Esmerine performed at Constellation Records’ label showcase Sept. 5 at The Great Hall, bringing in tow  four visiting musicians from Turkey, who helped them record their new album, ‘Dalmak,’ in Istanbul. Photo: Tom Beedham

“If all these things don’t make sense then just listen to the singing, alright?” Esmerine collaborator and current touring member Hakan Vreskala said after explaining the lyrics to “Yavri Yavri” as an articulation of a Hebrew relation regarding a bird that takes on the burden of crying others’ tears for them so that its own heart can become calm.

The disclaimer might not have demystified much for the audience gathered at The Great Hall for the headliner of the Toronto Constellation (CST) Records showcase, but Vreskala’s closing statement did convey a sentiment that seems to have been instrumental to the accomplishments of the label’s many experimental bands: who cares about satisfying what we think we know about music or instruments – let’s see what the stuff can do!

What began as Godspeed You! Black Emperor percussionist Bruce Cawdron and Set Fire To Flames cellist Beckie Foon’s cello-marimba duo, Montréal-based Esmerine pulled into Toronto Sept. 5 eight times the size of what it began as, having recruited Turkish collaborators Baran Asik, Ali Kazim Akdağ, James Hakan Dedeoğlu, and Vreskala himself after recording their recently released album, Dalmak, in Istanbul with the musicians, also having counted Jamie Thompson (Unicorns, Islands) and Brian Sanderson as members since early this decade.

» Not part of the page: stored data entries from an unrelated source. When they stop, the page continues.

(** * Session lifecycle of the Firebase-auth tRPC service

    A shallow embedding of
      - [src/server/api/routers/auth/auth-service.ts]
      - [src/server/api/routers/_lib/utils/cookie-management.ts]
    together with the parts of the JavaScript runtime and of the Redis
    sorted-set commands these two files rely on.

    Conventions.
      - A JavaScript [number] that holds an integer is a [Z]. [Date.now()]
        is a number of milliseconds.
      - A JavaScript string is the [string] of its UTF-8 bytes.
      - An [async] function is a computation in the monad [M] below: it
        reads and updates the world and either returns or throws.
      - One call of the service takes no time: every [Date.now()] in it
        reads the same clock, which is also the clock of the Redis server.
        Time passes between calls ([set_clock]). *)

From Stdlib Require Import ZArith Lia Bool Ascii String List Sorted.
From Stdlib Require Import Decimal DecimalString DecimalPos DecimalZ.
From stdpp Require Import base option list strings gmap.

#[local] Open Scope string_scope.
#[local] Open Scope Z_scope.

(* ===================================================================== *)
(** * The JavaScript runtime used by the sources *)
(* ===================================================================== *)

Module JS.

(** ** Numbers and their decimal form *)

(** [n.toString()] and the template literal [`${n}`] of an integral number. *)
Definition Number_toString (n : Z) : string :=
  NilZero.string_of_int (Z.to_int n).

Definition digit_of_char (c : ascii) : option (uint -> uint) :=
  match c with
  | "0" => Some D0 | "1" => Some D1 | "2" => Some D2 | "3" => Some D3
  | "4" => Some D4 | "5" => Some D5 | "6" => Some D6 | "7" => Some D7
  | "8" => Some D8 | "9" => Some D9 | _ => None
  end%char.

(** The longest prefix of decimal digits. *)
Fixpoint leading_digits (s : string) : uint :=
  match s with
  | EmptyString => Nil
  | String c r =>
      match digit_of_char c with
      | Some d => d (leading_digits r)
      | None => Nil
      end
  end.

Fixpoint skip_white_space (s : string) : string :=
  match s with
  | EmptyString => EmptyString
  | String c r => if Ascii.is_space c then skip_white_space r else s
  end.

Definition read_sign (s : string) : bool * string :=
  match s with
  | String "-" r => (true, r)
  | String "+" r => (false, r)
  | _ => (false, s)
  end.

(** [parseInt(s, 10)]: leading white space is skipped, a sign is read, then
    the longest run of digits; [None] stands for [NaN]. *)
Definition parseInt (s : string) : option Z :=
  let signed := read_sign (skip_white_space s) in
  match leading_digits signed.2 with
  | Nil => None
  | d => Some (if signed.1 then - Z.of_uint d else Z.of_uint d)
  end.

(** [x > y] where [x] may be [NaN]: every comparison with [NaN] is false. *)
Definition gt_number (x : option Z) (y : Z) : bool :=
  match x with
  | Some v => y <? v
  | None => false
  end.

(** ** encodeURIComponent and decodeURIComponent *)

Definition hex_digit (n : N) : ascii :=
  match n with
  | 0 => "0" | 1 => "1" | 2 => "2" | 3 => "3" | 4 => "4" | 5 => "5"
  | 6 => "6" | 7 => "7" | 8 => "8" | 9 => "9" | 10 => "A" | 11 => "B"
  | 12 => "C" | 13 => "D" | 14 => "E" | _ => "F"
  end%N%char.

Definition hex_value (c : ascii) : option N :=
  let n := N_of_ascii c in
  (if (48 <=? n) && (n <=? 57) then Some (n - 48)
  else if (65 <=? n) && (n <=? 70) then Some (n - 55)
  else if (97 <=? n) && (n <=? 102) then Some (n - 87)
  else None)%N.

(** The characters [encodeURIComponent] leaves alone:
    [A-Z a-z 0-9 - _ . ! ~ * ' ( )]. *)
Definition uri_unreserved (c : ascii) : bool :=
  let n := N_of_ascii c in
  (((48 <=? n) && (n <=? 57)) || ((65 <=? n) && (n <=? 90))
  || ((97 <=? n) && (n <=? 122))
  || (n =? 45) || (n =? 95) || (n =? 46) || (n =? 33) || (n =? 126)
  || (n =? 42) || (n =? 39) || (n =? 40) || (n =? 41))%N.

Definition percent_escape (c : ascii) : string :=
  let n := N_of_ascii c in
  String "%" (String (hex_digit (n / 16)%N) (String (hex_digit (n mod 16)%N) "")).

(** Every byte of the UTF-8 form that is not unreserved is escaped. *)
Fixpoint encodeURIComponent (s : string) : string :=
  match s with
  | EmptyString => EmptyString
  | String c r =>
      (if uri_unreserved c then String c "" else percent_escape c)
      +:+ encodeURIComponent r
  end.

The larger stage band helped the group deliver the sounds provided by the more exotic and numbered instruments heard on the new Esmerine album (they brought out a darbuka, an erbane, and a saz, among other things you’ll have to type into Google), but it also granted Esmerine the ability to perform some of its older material – they presented “A Dog River,” “Walking Through Mist,” and “Little Streams Make Big Rivers” from 2011’s La Lechuza (full setlist at bottom of review) – as new, fuller-sounding renditions.

With their set proper clocking in at less than an hour, the band did an admirable job adopting the headlining slot formerly granted to CST’s Colin Stetson, who had been forced to drop off of the bill some weeks beforehand following the announcement of a broken finger. The crowd response that led to the band (including its Turkish contingent) returning for an encore presentation of an abbreviated, higher-personnel version of Aurora’s (2005) epic “Histories Repeating As One Thousand Hearts Mend” seemed to completely dismiss the fact that the show’s original draw had dropped off of the bill; the crowd at The Great Hall was recognizably thinner in comparison to that in attendance at Stetson’s May concert at the same venue, but all in company appeared to arrive with a genuine interest in exploring more of the label’s diverse roster of experimental musicians – ambassadors the original headliner’s absence arguably gave the label the better opportunity to showcase.

While the acts onstage at the CST showcase might have been lesser known, with more formal ambassador and CST label founder Ian Ilavsky (Thee Silver Mt. Zion) on hand, the night didn’t pass without audiences getting their introductions: when he wasn’t manning the merch table displaying albums from CST bands present and absent or advising fans on their purchases, Ilavsky was before the crowd giving introductions to the evening’s performers – which included Chicago-born and New York City-based sound experimentalist Matana Roberts, Beckie Foon’s solo project Saltland, and Jerusalem In My Heart – or airing thanks to all involved, illustrating that CST’s resourcefulness goes well beyond that of its rule-breaking musicians.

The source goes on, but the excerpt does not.